Archerfield has a number of heritage-listed sites, including:
- God's Acre Cemetery, Beatty Road (in front of Archerfield Airport, )
- Archerfield Airport terminal building and passenger lounge, Grenier Road
- Archerfield Second World War Igloos Complex, 98–138 Kerry Road

== Education ==
There are no schools in Archerfield. The nearest government primary schools are Rocklea State School in neighbouring Rocklea to the north, Coopers Plains State School in neighbouring Coopers Plains to the east, and Acacia Ridge State School in neighbouring Acacia Ridge to the south. The nearest government secondary schools are Sunnybank State High School in Sunnybank to the east and Yeronga State High School in Yeronga to the north.

== Amenities ==
Despite its name, the Archerfield Wetlands is a 150 ha greenspace precinct within the neighbouring suburbs of Durack, Willawong, Rocklea, and Oxley in the Oxley Creek corridor. It borders the Archerfield Airport.
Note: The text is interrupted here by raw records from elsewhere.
Lemma worker_completes_witness :
  ∃ w' o' t, deploymentIteration never 14 (config "a") start = (w', Some (Ended RunStatusSucceeded)) ∧
    get (wo_api w') (key_of (w_Meta o)) = Some o' ∧ phase_of o' = GPUWorkloadPhaseSucceeded ∧
    sim_allocations (net_sim (wo_sim w')) = ∅ ∧
    wo_log w' = RecordWorkloadClaimed "a" ++ RecordRunStarted "a" ++ RecordRunCompleted "a" "succeeded" t.
Proof.
  assert (Hid : plain_id (workload_id o))
    by (split; [by vm_compute|by apply (bool_decide_unpack _); vm_compute]).
  destruct (AllocateWithOptions s1 (workload_id o) 3 40000 (worker_options o)) as [s1' ra] eqn:HA.
  assert (Ha : ∃ a, ra = Ok a).
  { assert (Hb : match (AllocateWithOptions s1 (workload_id o) 3 40000 (worker_options o)).2 with
                 | Ok _ => true | Err _ => false end = true) by (vm_compute; reflexivity).
    rewrite HA in Hb. destruct ra; [by eexists|done]. }
  destruct Ha as [a ->].
  destruct (StartWithRuntimeInput s1' 100 (WorkloadToRuntimeInput o)) as [s2' rs] eqn:HS.
  assert (Hs : (λ x, (x.2, run_EndsAt <$> sim_runs x.1 !! "run-1"))
    (StartWithRuntimeInput (AllocateWithOptions s1 (workload_id o) 3 40000 (worker_options o)).1
       100 (WorkloadToRuntimeInput o)) = (Ok "run-1", Some (100 + 25 * Second)))
    by (vm_compute; reflexivity).
  rewrite HA in Hs. cbn [fst] in Hs. rewrite HS in Hs. simpl in Hs. injection Hs as -> Hr.
  destruct (sim_runs s2' !! "run-1") as [r|] eqn:Hrun; [|done]. injection Hr as Hr.
  assert (Hwf : sim_wf s1) by exact (proj1 (sim_reach_wf 1 s1 reach1)).
  assert (Hnext : 0 ≤ sim_nextRunID s1 < int64_max)
    by (replace (sim_nextRunID s1) with 0 by (vm_compute; reflexivity); unfold int64_max; lia).
  assert (Hfa : faithful (worker_request o)) by (change (worker_request o = request); vm_compute; reflexivity).
  assert (Hfi : faithful (WorkloadToRuntimeInput o))
    by (change (WorkloadToRuntimeInput o = input); vm_compute; reflexivity).
  assert (Hd : run_EndsAt r - 100 ≤ 2 * Second * Z.of_nat 13) by (rewrite Hr; unfold Second; lia).
  assert (Hset : settled (wo_api start)).
  { constructor. intros k n x Hx. cbn in Hx. apply lookup_insert_Some in Hx as [[E _]|[_ Hx]]; [discriminate E|].
    by rewrite lookup_empty in Hx. }
  assert (Hlist : (ListWorkloads (wo_api start) (dl_Namespace (config "a"))).2 = Ok ([] ++ o :: []))
    by (vm_compute; reflexivity).
  assert (Hclaim : claimable o = true) by (vm_compute; reflexivity).
  destruct (worker_completes page base never (config "a") [] o [] start s1' s2' a "run-1" r 13
    Hset Hlist (Forall_nil_2 _) Hclaim Hid Hwf Hnext Hfa Hfi (ex_intro _ "x" eq_refl) (λ _, eq_refl)
    HA HS Hrun Hd) as (w' & o' & t & Hw & (_ & _ & _ & Hc & _) & Hp & _ & Hal & _ & Hlog).
  exists w', o', t. split; [exact Hw|]. split; [exact Hc|]. split; [exact Hp|]. split; [|exact Hlog].
  rewrite Hal. reflexivity.
Defined.
End completes_example.
(** * Country-domination hangman: a model of [script.js]

    The game keeps one global, mutable [gameState] object and a handful of
    functions that update it.  This development embeds the game logic of
    [script.js] (the local-storage variant of the game) as state-passing
    functions over a record, together with the pieces of the browser the
    logic touches: the array objects shared between [gameState.dominated] and
    the continent-status entries, the two [localStorage] items, and the modal
    dialog with its pending action.  The module [UI] adds the elements of the
    page that a round writes to (keyboard, word, troops, streak, flag) and the
    two keyboards; the module [Legacy] is the older variant of the file, with
    the same rounds and the same buttons, without the storage and without the
    merge of [loadContinent].

    JavaScript strings are sequences of UTF-16 code units; the regular
    expressions of [cleanWord] are run by a small backtracking matcher. *)

From stdpp Require Import gmap strings list fin_maps.

(** ** JavaScript strings *)

(** A string is its list of UTF-16 code units. *)
Abbreviation jsstring := (list N).

(** ASCII literals. *)
Fixpoint lit (s : string) : jsstring :=
  match s with
  | EmptyString => []
  | String a s' => Ascii.N_of_ascii a :: lit s'
  end.

(** [String.prototype.toUpperCase] and [String.prototype.normalize("NFD")]
    are given by the Unicode tables of the engine running the game. *)
Class Platform := {
  toUpperCase : jsstring → jsstring;
  normalizeNFD : jsstring → jsstring;
}.

(** The class [\s] of regular expressions, which is also the set of code
    units removed by [String.prototype.trim]: white space and line
    terminators. *)
Definition is_white_space (c : N) : bool :=
  bool_decide (c ∈ [9; 10; 11; 12; 13; 32; 160; 5760; 8232; 8233; 8239; 8287; 12288; 65279]%N)
  || ((8192 <=? c)%N && (c <=? 8202)%N).

(** Line terminators, which [.] does not match. *)
Definition is_line_terminator (c : N) : bool :=
  bool_decide (c ∈ [10; 13; 8232; 8233]%N).

(** [[A-Z]] *)
Definition is_upper_latin (c : N) : bool := (65 <=? c)%N && (c <=? 90)%N.

(** The combining diacritical marks, U+0300 to U+036F. *)
Definition is_combining_mark (c : N) : bool := (768 <=? c)%N && (c <=? 879)%N.

(** [.] *)
Definition is_dot (c : N) : bool := negb (is_line_terminator c).

(** [[^A-Z\s]] *)
Definition not_upper_or_space (c : N) : bool :=
  negb (is_upper_latin c || is_white_space c).

(** ** Regular expressions

    The fragment used by the game: character classes, concatenation, and the
    greedy and lazy stars of a class. *)
Inductive regex :=
| Class (p : N → bool)
| Cat (r1 r2 : regex)
| Star (p : N → bool)
| LazyStar (p : N → bool).

(** Backtracking matchers in continuation-passing style: [k] runs the rest of
    the pattern on the remaining input and the first success wins.  A greedy
    star takes as many units as it can and gives them back one at a time; a
    lazy star tries the continuation first and takes one more unit each time
    it fails. *)
Fixpoint star_greedy (p : N → bool) (s : jsstring)
    (k : jsstring → option jsstring) : option jsstring :=
  match s with
  | c :: s' =>
      if p c then
        match star_greedy p s' k with
        | Some r => Some r
        | None => k s
        end
      else k s
  | [] => k []
  end.

Fixpoint star_lazy (p : N → bool) (s : jsstring)
    (k : jsstring → option jsstring) : option jsstring :=
  match k s with
  | Some r => Some r
  | None =>
      match s with
      | c :: s' => if p c then star_lazy p s' k else None
      | [] => None
      end
  end.

Fixpoint regex_exec (r : regex) (s : jsstring)
    (k : jsstring → option jsstring) : option jsstring :=
  match r with
  | Class p =>
      match s with
      | c :: s' => if p c then k s' else None
      | [] => None
      end
  | Cat r1 r2 => regex_exec r1 s (λ s', regex_exec r2 s' k)
  | Star p => star_greedy p s k
  | LazyStar p => star_lazy p s k
  end.

(** A match anchored at the start of [s]; the result is the input left after
    the match. *)
Definition regex_match (r : regex) (s : jsstring) : option jsstring :=
  regex_exec r s Some.
(** C9, as the code has it: the query is a pattern for Python's [re], applied
    without regard to case.  For a query of ASCII characters none of which
    has a meaning in a pattern, on an index that is not empty and whose folder
    names are ASCII, this is the case-insensitive substring match: one match
    prints [cd] and the [full_path] of the record, several matches print the
    [folder_name], [model] and [dataset] of all of them when the index has
    the columns [model] and [dataset], no match is reported. *)
Theorem folder_search_literal_query :
  forall partial_name w df w1,
    create_experiment_index to_csv default_organizer w = (Ok df, w1) ->
    rows df <> [] ->
    ascii_only partial_name = true ->
    literal partial_name = true ->
    Forall (fun r => forall s, get "folder_name" r = Some (JStr s) -> ascii_only s = true)
           (rows df) ->
    match filter (hit partial_name) (rows df) with
    | [] =>
        quick_cd to_csv re_search partial_name w
        = (Ok tt, printing w1 [Print [Lit ("No experiments found matching '"
                                            ++ partial_name ++ "'")]])
    | [only] =>
        quick_cd to_csv re_search partial_name w
        = (Ok tt, printing w1 [Print [Lit "cd "; Val (cell only "full_path")]])
        /\ exists path, cell only "full_path" = JStr path
    | first :: second :: others =>
        has_column df "model" = true ->
        has_column df "dataset" = true ->
        quick_cd to_csv re_search partial_name w
        = (Ok tt, printing w1
                    [Print [Lit "Multiple matches found:"];
                     PrintTable ["folder_name"; "model"; "dataset"]
                       (map (fun r => map (cell r) ["folder_name"; "model"; "dataset"])
                            (first :: second :: others))])
    end.
Proof.
  intros partial_name w df w1 Hbuild Hrows Hq Hlit Hascii.
  destruct (create_experiment_index_inv _ _ _ _ _ Hbuild) as (recs & Hrecs & Hdf).
  assert (Hderived : forall r, In r (rows df) -> exists name path, derived name path r).
  { subst df. intros r Hr. now apply (record_derived _ _ _ _ Hrecs). }
  assert (Hcols : has_column df "folder_name" = true /\ has_column df "full_path" = true).
  { destruct (rows df) as [| r rs] eqn:E; [contradiction |].
    destruct (Hderived r (or_introl eq_refl)) as (name & path & Hn & Hp).
    subst df. simpl in E. subst recs.
    split; eapply column_of_record; eauto; now left. }
  destruct Hcols as [Hfolder Hpath].
  assert (Hnames : Forall (fun r => exists s, get "folder_name" r = Some (JStr s)
                                              /\ ascii_only s = true) (rows df)).
  { rewrite Forall_forall in *. intros r Hr.
    destruct (Hderived r Hr) as (name & path & Hn & _).
    exists name. split; [exact Hn | now apply (Hascii r Hr)]. }
  assert (Hrun : quick_cd to_csv re_search partial_name w
                 = match filter (hit partial_name) (rows df) with
                   | [] => (Ok tt, printing w1
                              [Print [Lit ("No experiments found matching '"
                                           ++ partial_name ++ "'")]])
                   | [only] => (Ok tt, printing w1
                                  [Print [Lit "cd "; Val (cell only "full_path")]])
                   | first :: second :: others =>
                       bind (lift (select ["folder_name"; "model"; "dataset"]
                                     {| columns := columns df;
                                        rows := first :: second :: others |}))
                            print_table
                            (printing w1 [Print [Lit "Multiple matches found:"]])
                   end).
  { unfold quick_cd, bind. rewrite Hbuild. unfold lift, str_contains.
    rewrite Hfolder, (matching_literal _ _ Hq Hlit Hnames). cbn [rbind rows].
    destruct (filter (hit partial_name) (rows df)) as [| first [| second others]];
      try reflexivity.
    unfold at_, has_column in *. cbn [columns]. rewrite Hpath. reflexivity. }
  rewrite Hrun.
  destruct (filter (hit partial_name) (rows df)) as [| first [| second others]] eqn:E.
  - reflexivity.
  - split; [reflexivity |].
    assert (Hin : In first (rows df)).
    { apply (proj1 (filter_In (hit partial_name) first (rows df))). rewrite E. now left. }
    destruct (Hderived first Hin) as (name & path & _ & Hp).
    exists path. unfold cell. now rewrite Hp.
  - intros Hmodel Hdata. unfold bind, lift, select, has_column in *. cbn [columns filter].
    rewrite Hfolder, Hmodel, Hdata. cbn [negb].
    unfold print_table, printing; simpl. now rewrite <- app_assoc.
Qed.
End Search.
(** X3: on the encoding of an accepted object the two readers of the header
    return the doc id of the object, and its time of last update. *)
Theorem header_readers_of_encoded {E : Externals} (ko : Object) (F : Frame) :
  frameOf ko = Ok F -> encodes ko F = true ->
  MarshalBinary ko = (Some (frameBytes F), None) /\
  DocIDFromBinary (frameBytes F) = (GetDocID ko, None) /\
  DocIDAndTimeFromBinary (frameBytes F) = (GetDocID ko, LastUpdateTimeUnix ko, None).
Proof.
  intros HF Henc.
  pose proof (encodes_frameOk ko F HF Henc) as Hok.
  split; [ now apply MarshalBinary_frame | ].
  rewrite (DocIDFromBinary_frame F Hok), (DocIDAndTimeFromBinary_frame F Hok).
  apply frameOf_inv in HF as (? & ? & ? & ? & ? & ? & _ & _ & _ & _ & _ & ->).
  split; reflexivity.
Qed.

Lemma header_readers_of_encoded_witness :
  DocIDFromBinary (frameBytes (Samples.frameFor Samples.named)) = (42, None) /\
  DocIDAndTimeFromBinary (frameBytes (Samples.frameFor Samples.named))
  = (42, 2000, None).
Proof.
  refine (proj2 (header_readers_of_encoded (E := Reference.externals) Samples.named
                   (Samples.frameFor Samples.named) _ _)).
  - vm_compute. reflexivity.
  - vm_compute. reflexivity.
Defined.

(** ** The properties of a frame, the version and the full decoder *)

Section PartialReaders.
Context {E : Externals}.

Lemma UnmarshalPropertiesFromObject_frame F properties aggregationProperties propStrings :
  frameOk F = true ->
  UnmarshalPropertiesFromObject (frameBytes F) properties aggregationProperties
    propStrings
  = UnmarshalProperties (f_props F) [] aggregationProperties propStrings.
Proof.
  intros Hok.
  apply frameOk_inv in Hok as (Hdoc & Hid & Hct & Hut & Hv & Hcl & Hpr & Hme & Hwe & Hna).
  pose proof (vectorOk_len _ Hv) as Hvl.
  pose proof (len_nonneg (f_vector F)). pose proof (len_nonneg (f_class F)).
  pose proof (len_nonneg (f_props F)).
  unfold UnmarshalPropertiesFromObject.
  replace (match frameBytes F with
           | [] => Err IndexOutOfRange
           | b :: _ => Ok (byte.unsigned b)
           end) with (@Ok Z 1) by reflexivity.
  cbn [negb Z.eqb Pos.eqb]. cbv zeta.
  assert (R : Rest (WithPosition (1 + 8 + 1 + 16 + 8 + 8) (NewReadWriter (frameBytes F)))
                (le_split 2 (len (f_vector F)) ++ floatsBytes (f_vector F) ++
                 le_split 2 (len (f_class F)) ++ f_class F ++
                 le_split 4 (len (f_props F)) ++ f_props F ++
                 le_split 4 (len (f_meta F)) ++ f_meta F ++
                 le_split 4 (len (f_weights F)) ++ f_weights F ++
                 namedBytes (f_named F))).
  { apply (Rest_with (le_split 1 1 ++ le_split 8 (f_docID F) ++ le_split 1 1 ++
                      f_uuid F ++ le_split 8 (f_create F) ++ le_split 8 (f_update F))).
    - unfold frameBytes, tailBytes. now rewrite <- !app_assoc.
    - rewrite !len_app, !len_le_split. unfold len. rewrite Hid. reflexivity. }
  assert (HBuf : Buffer (WithPosition (1 + 8 + 1 + 16 + 8 + 8)
                           (NewReadWriter (frameBytes F))) = frameBytes F) by reflexivity.
  remember (WithPosition (1 + 8 + 1 + 16 + 8 + 8) (NewReadWriter (frameBytes F)))
    as rw0 eqn:Hrw0. clear Hrw0.
  destruct (Rest_ReadUint16 _ _ _ R ltac:(lia)) as [-> R1]. clear R.
  rewrite (uint64_small (len (f_vector F))) by bound.
  apply (Rest_forward _ _ _ (len (f_vector F) * 4)) in R1;
    [ | rewrite len_floatsBytes; lia ].
  destruct (Rest_ReadUint16 _ _ _ R1 ltac:(lia)) as [-> R2]. clear R1.
  rewrite (uint64_small (len (f_class F))) by bound.
  apply (Rest_forward _ _ _ (len (f_class F))) in R2; [ | reflexivity ].
  destruct (Rest_ReadUint32 _ _ _ R2 ltac:(lia)) as [-> R3]. clear R2.
  rewrite (uint64_small (len (f_props F))) by bound.
  rewrite (Rest_subslice _ _ _ _ (len (f_props F)) R3 eq_refl eq_refl).
  reflexivity.
Qed.
(** * bot.py: the data-collection and search dialogues

    A shallow embedding of [src/bot.py].  Every handler of the module is a
    program in a small state-and-exception monad: the state is the user's
    session dictionary ([context.user_data]) together with the chronological
    list of everything the handler did to the outside world (replies sent,
    rows appended, searches issued, log records).  The two external
    collaborators that can fail at call time, the worksheet and the search
    tool, are parameters; the messaging transport is recorded in the trace
    and is taken to deliver.  The dispatch of updates follows the
    conversation handlers that [main] registers: first for one chat of the
    user, then for all the chats of the user side by side, which share the
    session. *)

From Stdlib Require Import Ascii.
From stdpp Require Import gmap strings list fin_maps.

(** ** Values handed to and returned by the handlers *)

(** The conversation states of the module: [GET_DATA] for the data
    collection conversation, the two search states, and
    [ConversationHandler.END]. *)
Inductive State : Type :=
  | GET_DATA
  | ASKING_FOR_SEARCH_QUERY
  | RECEIVING_SEARCH_QUERY
  | END.

#[global] Instance State_eq_dec : EqDecision State.
Proof. solve_decision. Defined.

(** An exception is represented by the text [str(e)] that the handlers
    interpolate into their log records.  Only instances of [Exception] are
    modelled, which is what [except Exception] catches. *)
Definition exn : Type := string.

Record InlineKeyboardButton : Type :=
  { label : string; callback_data : string }.

(** [InlineKeyboardMarkup(keyboard)]: rows of buttons. *)
Definition InlineKeyboardMarkup : Type := list (list InlineKeyboardButton).
(** * Scoping bot: the schedule normalizer, the cost aggregator and the
      response guards of [app/utils/scope_engine.py]

    A shallow embedding of [clean_scope], [get_rate_map_for_project],
    [_extract_json] and of the guards of [generate_project_scope] and
    [regenerate_from_instructions], followed by the properties the
    specification states about them; then more of the code: the retrieval
    of [_rag_retrieve] and the embeddings of [embed_text_ollama], the token
    budgets of [generate_project_scope] and [_build_scope_prompt], the
    questionnaire of [_extract_questions_from_text] and
    [update_questions_with_user_input], and the file names of the
    exports.

    Conventions of the embedding.
    - A Python [str] is a [string] of 8-bit characters; the text handled here
      (role names, ISO dates) is ASCII.
    - Every [datetime] the normalizer handles is at midnight and naive
      ([strptime] with a date-only format, and [today] truncated to midnight),
      so it is represented by its proleptic Gregorian ordinal, a [Z] between
      1 (0001-01-01) and [MAXORD] (9999-12-31).  Comparison is comparison of
      ordinals, [(e - s).days] is [e - s], and [s + timedelta(days=k)] is
      [s + k], which raises [OverflowError] past [MAXORD].
    - A Python exception that leaves the function is the result [None].
    - The accumulated day counts are floats that only ever hold small whole
      numbers ([0.0] plus [int]s): they are [Z].
    - Effort units, rates, discounts and costs are binary64 floats in the
      source.  Here such a number is a rational [Q] that stands for the
      binary64 number nearest to it, [PyNum.fl]: an effort (a whole number of
      quarters) and a built-in rate stand for themselves, a rate of a rate
      card for [float(monthly_rate)], a cost for the float that
      [round(x, 2)] answers, which is the one nearest to the hundredth it
      picks.  A multiplication, division or subtraction of the source is the
      exact operation on the [fl] of its operands followed by [fl], and
      [round(x, 2)] rounds the exact value of the float [x] to the nearest
      hundredth, ties to even, as CPython does.  The exponent range of
      binary64 is not modelled: no overflow, no subnormal numbers.  The
      quotients [days / 30.0] of whole numbers of days are rounded to
      hundredths at once and are written as exact quotients: the binary64
      quotient rounds to the same hundredth ([round2_days_over_30]).
    - The integer-against-product threshold tests of the guards
      ([count > n * 0.7]) are modelled bit-exactly. *)

From Stdlib Require Import ZArith QArith Qround Qabs Qpower Lia Lqa String Ascii
  List.
From stdpp Require Import base option list gmap strings sorting.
The main entry point to the wetlands is via the Archerfield Wetlands District Park at 455 Bowhill Road, Durack. The district park replaces the former Inala wastewater treatment plant and has a number of indoor and outdoor community spaces, playgrounds with water features, and picnic and barbeque facilities. It is also the start of a number of walking and cycling trails through the larger wetlands.